Contra o pôr-do-sol

É por agora, nos meados de Agosto, que as noites começam a ser menos boas mas os princípios delas - os pôres-do-sol - são os mais bonitos do ano. É como se cada dia se recusasse a morrer. É como aqueles filmes em que o anti-herói decide que não vai simplesmente entregar-se à polícia: vai morrer aos tiros na glória da câmara lenta.

Chega a hora do dia despedir-se de nós e, em vez de desaparecer discretamente, como quem já abusou da hospitalidade, revolta-se. O sol pega fogo aos destroços. É a política da terra queimada. Ai, não é para mim? Então não há-de ser para ninguém. E vai daí toma lá labaredas, nuvens cor-de-rosa, aguarelas lambidas por dragões.

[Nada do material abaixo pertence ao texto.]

(** * Verification of the subprocess-execution helpers of balena-cli

    Shallow embedding of the helper functions of the utilities module
    ([retry], [getManualSortCompareFunction], [isWindowsComExeShell],
    [shellEscape], [windowsCmdExeEscapeArg], [which], [whichSpawn] and
    [getProxyConfig]) together with the properties the specification
    states about them. *)

From Stdlib Require Import ZArith List Bool Lia Ascii String Permutation.
From Stdlib Require Import Numbers.DecimalString.
Import ListNotations.

Local Open Scope Z_scope.

(** ** JavaScript strings

    A JavaScript string is a sequence of UTF-16 code units.  A code unit is
    kept as a number; [str] turns a literal into its code units. *)
Module JS.

Definition char := N.
Definition jsstring := list char.

Definition chr (a : ascii) : char := N_of_ascii a.

Fixpoint str (s : string) : jsstring :=
  match s with
  | EmptyString => []
  | String a r => chr a :: str r
  end.

Definition char_eqb (a b : char) : bool := N.eqb a b.

Fixpoint string_eqb (s t : jsstring) : bool :=
  match s, t with
  | [], [] => true
  | a :: s', b :: t' => char_eqb a b && string_eqb s' t'
  | _, _ => false
  end.

(** [s.length] *)
Definition length (s : jsstring) : Z := Z.of_nat (List.length s).

(** [s.startsWith(p)] *)
Fixpoint startsWith (s p : jsstring) {struct p} : bool :=
  match p, s with
  | [], _ => true
  | _ :: _, [] => false
  | b :: p', a :: s' => char_eqb a b && startsWith s' p'
  end.

(** [s.endsWith(p)] *)
Definition endsWith (s p : jsstring) : bool :=
  startsWith (rev s) (rev p).

(** Index clamping of [slice]: a negative index counts from the end. *)
Definition slice_index (len i : Z) : Z :=
  if i <? 0 then Z.max (len + i) 0 else Z.min i len.

(** [s.slice(from, to)] *)
Definition slice (s : jsstring) (from to : Z) : jsstring :=
  let len := length s in
  let k := slice_index len from in
  let final := slice_index len to in
  firstn (Z.to_nat (Z.max (final - k) 0)) (skipn (Z.to_nat k) s).

(** [s.substring(from, to)]; indices are clamped to [0, length] and swapped
    when [from > to]. *)
Definition substring (s : jsstring) (from to : Z) : jsstring :=
  let len := length s in
  let a := Z.min (Z.max from 0) len in
  let b := Z.min (Z.max to 0) len in
  let lo := Z.min a b in
  let hi := Z.max a b in
  firstn (Z.to_nat (hi - lo)) (skipn (Z.to_nat lo) s).
Lemma existsb_false_filter {A} (f : A -> bool) l :
  existsb f l = false -> filter (fun x => f x = true) l = [].
Proof.
  induction l as [|x l IH]; simpl; [done|].
  intros [Hx Hl]%orb_false_iff. rewrite filter_cons.
  case_decide; [congruence|auto].
Qed.

Lemma loc_set_nan_nil f t : loc_set_nan f [] t = t.
Proof.
  unfold loc_set_nan. rewrite <- (list_fmap_id t) at 2.
  apply list_fmap_ext. intros i r _. case_decide as H; [|done].
  by apply elem_of_nil in H.
Qed.

Lemma key_nan_past r : key (nan_past r) = key r.
Proof. done. Qed.
Lemma key_nan_future r : key (nan_future r) = key r.
Proof. done. Qed.

(** The loop body is a row-by-row map. *)
Lemma suppress_ticker_rows t tk :
  suppress_ticker t tk
  = suppress_row (outlier_labels monthly_past_return tk t)
      (outlier_labels monthly_future_return tk t) <$> t.
Proof.
  unfold suppress_ticker, outlier_labels.
  set (ncd := filter _ (filter _ t)).
  assert (forall (col : Row -> option Q) f u,
    (if (0 <? length ncd)%nat then
       if existsb (fun r => is_outlier (col r)) ncd
       then loc_set_nan f
              (key <$> filter (fun r => is_outlier (col r) = true) ncd) u
       else u
     else u)
    = loc_set_nan f (key <$> filter (fun r => is_outlier (col r) = true) ncd) u)
    as Hif.
  { intros col f u. destruct ncd as [|r0 ncd0] eqn:Hncd.
    - simpl. by rewrite ?filter_nil, loc_set_nan_nil.
    - change (0 <? length (r0 :: ncd0))%nat with true. cbv iota.
      destruct (existsb _ _) eqn:Hex; [done|].
      apply existsb_false_filter in Hex. rewrite Hex. simpl.
      by rewrite loc_set_nan_nil. }
  rewrite !Hif. unfold loc_set_nan. rewrite <- list_fmap_compose.
  apply list_fmap_ext. intros i r _. unfold suppress_row. simpl.
  case_decide; done.
Qed.

Lemma outlier_labels_spec col tk t k :
  k ∈ outlier_labels col tk t -> crisis_mask k.1 = false /\ k.2 = tk.
Proof.
  unfold outlier_labels. intros (r & -> & Hr)%list_elem_of_fmap.
  apply list_elem_of_filter in Hr as [_ Hr].
  apply list_elem_of_filter in Hr as [Hc Hr].
  apply list_elem_of_filter in Hr as [Ht _]. done.
Qed.
(** * ALS_WCC: the Woodland Carbon Code pipeline of [my_functions/wcc.py]

    A shallow embedding of [tree_statistics],
    [calculate_tariff_numbers_and_volume], [calculate_biomass],
    [calculate_carbon_and_co2_for_trees_and_saplings] and the per-species
    loop of [calculate_and_print_species_biomass_and_carbon].

    Python [float] and NumPy [float64] are IEEE 754 binary64: they are
    modelled by Rocq's primitive floats, whose [+], [-], [*], [/] and [sqrt]
    are the same correctly rounded operations.  The power [x ** p] is the C
    library's and is a parameter.  Python [int] is [Z].  Exceptions are
    explicit: every function that can raise returns a [result]. *)

From Stdlib Require Import ZArith List String Ascii Bool Lia QArith Qpower.
From Stdlib Require Import Floats.
From Stdlib Require Import Reals Lra Qreals.
Import ListNotations.

Set Warnings "-inexact-float".

Local Open Scope Z_scope.

(** ** Exceptions *)

Inductive exception : Type :=
| ValueError (msg : string)
| OverflowError (msg : string)
| KeyError (key : string)
| IndexError (msg : string)
| ZeroDivisionError (msg : string).

Inductive result (A : Type) : Type :=
| Ok (a : A)
| Raise (e : exception).

Arguments Ok {A} a.
Arguments Raise {A} e.

Definition bind {A B : Type} (r : result A) (k : A -> result B) : result B :=
  match r with
  | Ok a => k a
  | Raise e => Raise e
  end.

Cor-de-rosa. Quantas cores pode ter uma rosa? Quantos milhares de rosas diferentes é que há? Qual é a cor do mármore Rosa Portugal? Será a cor do Mateus Rosé? Quantas cores têm os rosés portugueses, desde o mais pálido ao mais vermelho? Quais são as rosas que crescem selvagens em Portugal? Que cores podem ter?

Num pôr-do-sol de Agosto para Setembro responde-se a estas perguntas todas. O sol não se pôe: expôe-se. E compôe-se de uma só cor, de um só cor-de-rosa, que apresenta como uma resposta à beleza, como se fosse simples e solitária e óbvia. Cor-de-rosa, diz, é esta cor. Esta cor hoje. Apesar de parecer que vai ser sempre esta cor, ela faz questão de ser ligeiramente diferente todos os dias.

Ao pôr-se assim, o sol amaldiçoa a noite mas o ser humano é tão torto que lhe dá a volta e interpreta aquele arrebol como uma benção.